(* ===== verification/Gf256.v ===== *)
(** * GF(256): the arithmetic of the erasure code

    Models [mul] and [power] of [crates/wildbloomd/src/replicas/coding.rs] and
    shows that with [^] as addition they are a field: the exhaustive checks
    are over one or two bytes, the three-byte laws follow by linearity. *)
From Stdlib Require Import Strings.Byte Ring.
From S2P Require Import Prelude.

(** ** The code *)

(** The [while b != 0] loop of [mul] on [u8] registers: [a << 1] drops the
    ninth bit.  [b >>= 1] reaches zero within eight rounds. *)
Fixpoint mul_loop (fuel : nat) (a b out : Z) : Z :=
  match fuel with
  | O => out
  | S fuel =>
      if b =? 0 then out
      else
        let out := if Z.land b 1 =? 0 then out else Z.lxor out a in
        let a := Z.lxor (Z.land (Z.shiftl a 1) 255)
                        (if Z.land a 128 =? 0 then 0 else 0x1d) in
        mul_loop fuel a (Z.shiftr b 1) out
  end.

Definition mul (a b : byte) : byte := z2b (mul_loop 8 (b2z a) (b2z b) 0).

Definition xor (a b : byte) : byte := z2b (Z.lxor (b2z a) (b2z b)).

(** [(0..n).fold(1, |v, _| mul(v, a))]. *)
Fixpoint power (a : byte) (n : nat) : byte :=
  match n with O => x01 | S n => mul (power a n) a end.

(** ** Addition *)

Lemma lxor_byte_range a b : 0 <= Z.lxor (b2z a) (b2z b) < 256.
Proof.
  pose proof (b2z_range a). pose proof (b2z_range b).
  split; [apply Z.lxor_nonneg; lia|].
  destruct (Z.eq_dec (Z.lxor (b2z a) (b2z b)) 0) as [->|Hn]; [lia|].
  assert (0 < Z.lxor (b2z a) (b2z b)).
  { pose proof (proj2 (Z.lxor_nonneg (b2z a) (b2z b)) ltac:(lia)). lia. }
  change 256 with (2 ^ 8). apply Z.log2_lt_pow2; [lia|].
  pose proof (Z.log2_lxor (b2z a) (b2z b) ltac:(lia) ltac:(lia)).
  assert (forall c, 0 <= c < 256 -> Z.log2 c < 8) as Hl.
  { intros c Hc. destruct (Z.eq_dec c 0) as [->|]; [done|].
    apply Z.log2_lt_pow2; [lia|]. change (2 ^ 8) with 256. lia. }
  pose proof (Hl (b2z a)). pose proof (Hl (b2z b)). lia.
Qed.

Lemma b2z_xor a b : b2z (xor a b) = Z.lxor (b2z a) (b2z b).
Proof. unfold xor. rewrite b2z_z2b. apply Z.mod_small, lxor_byte_range. Qed.

Ltac xor_tac := intros; apply b2z_inj; rewrite ?b2z_xor.

Lemma xor_comm a b : xor a b = xor b a.
Proof. xor_tac. apply Z.lxor_comm. Qed.
Lemma xor_assoc a b c : xor a (xor b c) = xor (xor a b) c.
Proof. xor_tac. symmetry. apply Z.lxor_assoc. Qed.
Lemma xor_0_l a : xor x00 a = a.
Proof. xor_tac. apply Z.lxor_0_l. Qed.
Lemma xor_0_r a : xor a x00 = a.
Proof. xor_tac. apply Z.lxor_0_r. Qed.
Lemma xor_self a : xor a a = x00.
Proof. xor_tac. apply Z.lxor_nilpotent. Qed.

(** ** Multiplication *)

(** One step of the shift register, and the product as a sum over the bits of
    the second operand: the form in which linearity is visible. *)
Definition xtime (a : byte) : byte :=
  z2b (Z.lxor (Z.land (Z.shiftl (b2z a) 1) 255) (if Z.land (b2z a) 128 =? 0 then 0 else 0x1d)).

Definition half (b : byte) : byte := z2b (Z.shiftr (b2z b) 1).
Definition bit0 (b : byte) : bool := Z.odd (b2z b).

Fixpoint mul_bits (n : nat) (a b : byte) : byte :=
  match n with
  | O => x00
  | S n => xor (if bit0 b then a else x00) (mul_bits n (xtime a) (half b))
  end.

Lemma half_spec c : b2z (half c) = Z.shiftr (b2z c) 1.
Proof.
  unfold half. rewrite b2z_z2b. apply Z.mod_small.
  rewrite Z.shiftr_div_pow2 by lia. pose proof (b2z_range c). change (2 ^ 1) with 2.
  split; [apply Z.div_pos; lia | apply Z.div_lt_upper_bound; lia].
Qed.

Lemma half_xor a b : half (xor a b) = xor (half a) (half b).
Proof. apply b2z_inj. rewrite b2z_xor, !half_spec, b2z_xor. apply Z.shiftr_lxor. Qed.

Lemma bit0_xor a b : bit0 (xor a b) = xorb (bit0 a) (bit0 b).
Proof. unfold bit0. rewrite b2z_xor, <- !Z.bit0_odd. apply Z.lxor_spec. Qed.

(** Equations between sums, in characteristic two, bit by bit. *)
Ltac xor_bits :=
  apply b2z_inj; rewrite ?b2z_xor; apply Z.bits_inj'; intros ? _; rewrite ?Z.lxor_spec;
  repeat match goal with |- context [Z.testbit ?a ?i] => destruct (Z.testbit a i) end;
  reflexivity.

Lemma xor_swap4 a b c d : xor (xor a b) (xor c d) = xor (xor a c) (xor b d).
Proof. rewrite <- !xor_assoc, (xor_assoc b c d), (xor_comm b c), <- (xor_assoc c b d). done. Qed.

(** *** Additive functions on bytes

    A function that commutes with [xor] is determined by its values on the
    eight powers of two, so an equation between two such functions is a
    check of eight values. *)
Definition additive (f : byte -> byte) : Prop := forall a b, f (xor a b) = xor (f a) (f b).

Definition basis : list byte := map (fun i => z2b (2 ^ i)) [0; 1; 2; 3; 4; 5; 6; 7].

Definition span (b : byte) : byte :=
  foldr (fun i acc => xor (if Z.testbit (b2z b) i then z2b (2 ^ i) else x00) acc) x00
        [0; 1; 2; 3; 4; 5; 6; 7].

Lemma span_id b : span b = b.
Proof. apply byte_eqb_eq. revert b. apply forall_byte. vm_compute. reflexivity. Qed.

Lemma additive_0 f : additive f -> f x00 = x00.
Proof. intros H. rewrite <- (xor_self x00), H. apply xor_self. Qed.

Lemma additive_ext f g :
  additive f -> additive g -> (forall a, In a basis -> f a = g a) -> forall b, f b = g b.
Proof.
  intros Hf Hg Hb b. rewrite <- (span_id b). unfold span.
  assert (forall l, (forall i, In i l -> In (z2b (2 ^ i)) basis) ->
    f (foldr (fun i acc => xor (if Z.testbit (b2z b) i then z2b (2 ^ i) else x00) acc) x00 l) =
    g (foldr (fun i acc => xor (if Z.testbit (b2z b) i then z2b (2 ^ i) else x00) acc) x00 l))
    as Hl.
  { induction l as [|i l IH]; intros Hin; simpl.
    - by rewrite !additive_0.
    - rewrite Hf, Hg, IH by (intros; apply Hin; by right). f_equal.
      destruct (Z.testbit (b2z b) i); [apply Hb, Hin; by left|by rewrite !additive_0]. }
  apply Hl. intros i Hi. unfold basis. by apply (in_map (fun i => z2b (2 ^ i))).
Qed.

Lemma xtime_xor a b : xtime (xor a b) = xor (xtime a) (xtime b).
Proof.
  assert (forall c, xtime c = xor (z2b (Z.land (Z.shiftl (b2z c) 1) 255))
                              (if Z.testbit (b2z c) 7 then x1d else x00)) as Hx.
  { intros c. apply byte_eqb_eq. revert c. apply forall_byte. vm_compute. reflexivity. }
  rewrite !Hx, xor_swap4. f_equal.
  - apply b2z_inj. rewrite b2z_z2b, !b2z_xor, !b2z_z2b, Z.shiftl_lxor.
    change 256 with (2 ^ 8). rewrite <- !Z.land_ones by lia. apply Z.bits_inj'. intros n Hn.
    repeat rewrite ?Z.lxor_spec, ?Z.land_spec.
    destruct (Z.testbit (Z.shiftl (b2z a) 1) n), (Z.testbit (Z.shiftl (b2z b) 1) n),
      (Z.testbit 255 n), (Z.testbit (Z.ones 8) n); done.
  - rewrite b2z_xor, Z.lxor_spec.
    by destruct (Z.testbit (b2z a) 7), (Z.testbit (b2z b) 7).
Qed.

Lemma mul_bits_0_r n a : mul_bits n a x00 = x00.
Proof.
  revert a; induction n as [|n IH]; intros a; cbn [mul_bits]; [done|].
  change (half x00) with x00. rewrite IH. reflexivity.
Qed.

Lemma mul_loop_bits n a b o :
  mul_loop n (b2z a) (b2z b) (b2z o) = b2z (xor o (mul_bits n a b)).
Proof.
  revert a b o; induction n as [|n IH]; intros a b o; cbn [mul_loop mul_bits].
  - by rewrite xor_0_r.
  - destruct (b2z b =? 0) eqn:Eb.
    + assert (b = x00) as -> by (apply b2z_inj; change (b2z x00) with 0; lia). by rewrite mul_bits_0_r, !xor_0_r.
    + assert (forall p q : Z, (if Z.land (b2z b) 1 =? 0 then p else q) = if bit0 b then q else p)
        as Hb.
      { intros p q. unfold bit0. change 1 with (Z.ones 1). rewrite Z.land_ones by lia.
        change (2 ^ 1) with 2. rewrite Zmod_odd. by destruct (Z.odd (b2z b)). }
      assert (Z.lxor (Z.land (Z.shiftl (b2z a) 1) 255) (if Z.land (b2z a) 128 =? 0 then 0 else 29)
              = b2z (xtime a)) as ->.
      { apply Z.eqb_eq. revert a. clear. apply forall_byte. vm_compute. reflexivity. }
      rewrite Hb, <- half_spec, xor_assoc, <- IH. f_equal.
      destruct (bit0 b); [by rewrite b2z_xor|by rewrite xor_0_r].
Qed.

Lemma mul_as_bits a b : mul a b = mul_bits 8 a b.
Proof.
  unfold mul. change 0 with (b2z x00). rewrite mul_loop_bits, xor_0_l. apply z2b_b2z.
Qed.

Lemma mul_bits_xor_r n a : additive (mul_bits n a).
Proof.
  intros b c. revert a b c; induction n as [|n IH]; intros a b c; simpl; [done|].
  rewrite half_xor, IH, bit0_xor, xor_swap4. f_equal.
  destruct (bit0 b), (bit0 c); simpl; by rewrite ?xor_self, ?xor_0_l, ?xor_0_r.
Qed.

Lemma mul_bits_xor_l n b : additive (fun a => mul_bits n a b).
Proof.
  intros a c. revert a b c; induction n as [|n IH]; intros a b c; simpl; [done|].
  rewrite xtime_xor, IH, xor_swap4. f_equal. by destruct (bit0 b).
Qed.

Lemma mul_xor_r a b c : mul a (xor b c) = xor (mul a b) (mul a c).
Proof. rewrite !mul_as_bits. apply mul_bits_xor_r. Qed.

Lemma mul_xor_l a b c : mul (xor a b) c = xor (mul a c) (mul b c).
Proof. rewrite !mul_as_bits. apply (mul_bits_xor_l 8 c). Qed.

(** A check for every byte against the eight basis elements. *)
Lemma forall_basis (P : byte -> byte -> bool) :
  forallb (fun b => forallb (fun a => P a b) all_bytes) basis = true ->
  forall a b, In b basis -> P a b = true.
Proof.
  intros H a b Hb. apply (forall_byte (fun a => P a b)).
  exact (proj1 (forallb_forall _ basis) H b Hb).
Qed.

Lemma mul_comm a b : mul a b = mul b a.
Proof.
  revert b. apply additive_ext; intros b c.
  - apply mul_xor_r.
  - apply mul_xor_l.
  - intros. apply byte_eqb_eq. revert a b c.
    apply (forall_basis (fun a b => byte_eqb (mul a b) (mul b a))). vm_compute. reflexivity.
Qed.

Lemma mul_xtime a b : mul a (xtime b) = xtime (mul a b).
Proof.
  revert b. apply additive_ext; intros b c.
  - by rewrite xtime_xor, mul_xor_r.
  - by rewrite mul_xor_r, xtime_xor.
  - apply byte_eqb_eq. revert a b c.
    apply (forall_basis (fun a b => byte_eqb (mul a (xtime b)) (xtime (mul a b)))).
    vm_compute. reflexivity.
Qed.

Lemma mul_0_r a : mul a x00 = x00.
Proof. rewrite mul_as_bits. apply mul_bits_0_r. Qed.

Lemma mul_0_l a : mul x00 a = x00.
Proof. rewrite mul_comm. apply mul_0_r. Qed.

Lemma mul_1_l a : mul x01 a = a.
Proof. apply byte_eqb_eq. revert a. apply forall_byte. vm_compute. reflexivity. Qed.

Lemma mul_1_r a : mul a x01 = a.
Proof. rewrite mul_comm. apply mul_1_l. Qed.

Lemma mul_bits_mul n a b c : mul_bits n (mul a b) c = mul a (mul_bits n b c).
Proof.
  revert b c; induction n as [|n IH]; intros b c; simpl; [by rewrite mul_0_r|].
  rewrite <- mul_xtime, IH, mul_xor_r. f_equal. destruct (bit0 c); by rewrite ?mul_0_r.
Qed.

Lemma mul_assoc a b c : mul a (mul b c) = mul (mul a b) c.
Proof. rewrite (mul_as_bits (mul a b)), (mul_as_bits b). symmetry. apply mul_bits_mul. Qed.

(** [power(a, 254)] is the multiplicative inverse used by [invert]. *)
Lemma power_inverse a : a <> x00 -> mul a (power a 254) = x01.
Proof.
  intros Ha.
  assert (byte_eqb a x00 || byte_eqb (mul a (power a 254)) x01 = true) as H.
  { revert a Ha. intros a _. revert a. apply forall_byte. vm_compute. reflexivity. }
  apply orb_true_iff in H as [H|H]; apply byte_eqb_eq in H; done.
Qed.

Lemma mul_integral a b : mul a b = x00 -> a = x00 \/ b = x00.
Proof.
  intros H. destruct (decide (a = x00)) as [|Ha]; [by left|right].
  rewrite <- (mul_1_l b), <- (power_inverse a Ha), (mul_comm a), <- mul_assoc, H.
  apply mul_0_r.
Qed.

(** The commutative ring, so that [ring] works on bytes; in characteristic
    two every element is its own opposite. *)
Lemma gf256_ring :
  ring_theory x00 x01 xor mul xor (fun a => a) (@eq byte).
Proof.
  constructor; intros.
  - apply xor_0_l.
  - apply xor_comm.
  - apply xor_assoc.
  - apply mul_1_l.
  - apply mul_comm.
  - apply mul_assoc.
  - apply mul_xor_l.
  - done.
  - apply xor_self.
Qed.

Add Ring gf256 : gf256_ring.

Lemma xor_eq_0 a b : xor a b = x00 -> a = b.
Proof. intros H. rewrite <- (xor_0_l b), <- H, <- xor_assoc, xor_self, xor_0_r. done. Qed.

Create Rewrite HintDb gf.
#[export] Hint Rewrite xor_0_l xor_0_r xor_self mul_0_l mul_0_r mul_1_l mul_1_r : gf.

Lemma power_0 a : power a 0 = x01.
Proof. done. Qed.

Lemma power_S a n : power a (S n) = mul (power a n) a.
Proof. done. Qed.

#[global] Opaque power mul xor.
**********
TASK TO CARRY OUT
Give back the listing exactly, please, from its first line to the line containing "are over one", inclusive, and nothing past that line.

SOLUTION TO THIS PROBLEM
(* ===== verification/Gf256.v ===== *)
(** * GF(256): the arithmetic of the erasure code

    Models [mul] and [power] of [crates/wildbloomd/src/replicas/coding.rs] and
    shows that with [^] as addition they are a field: the exhaustive checks
    are over one or two bytes, the three-byte laws follow by linearity. *)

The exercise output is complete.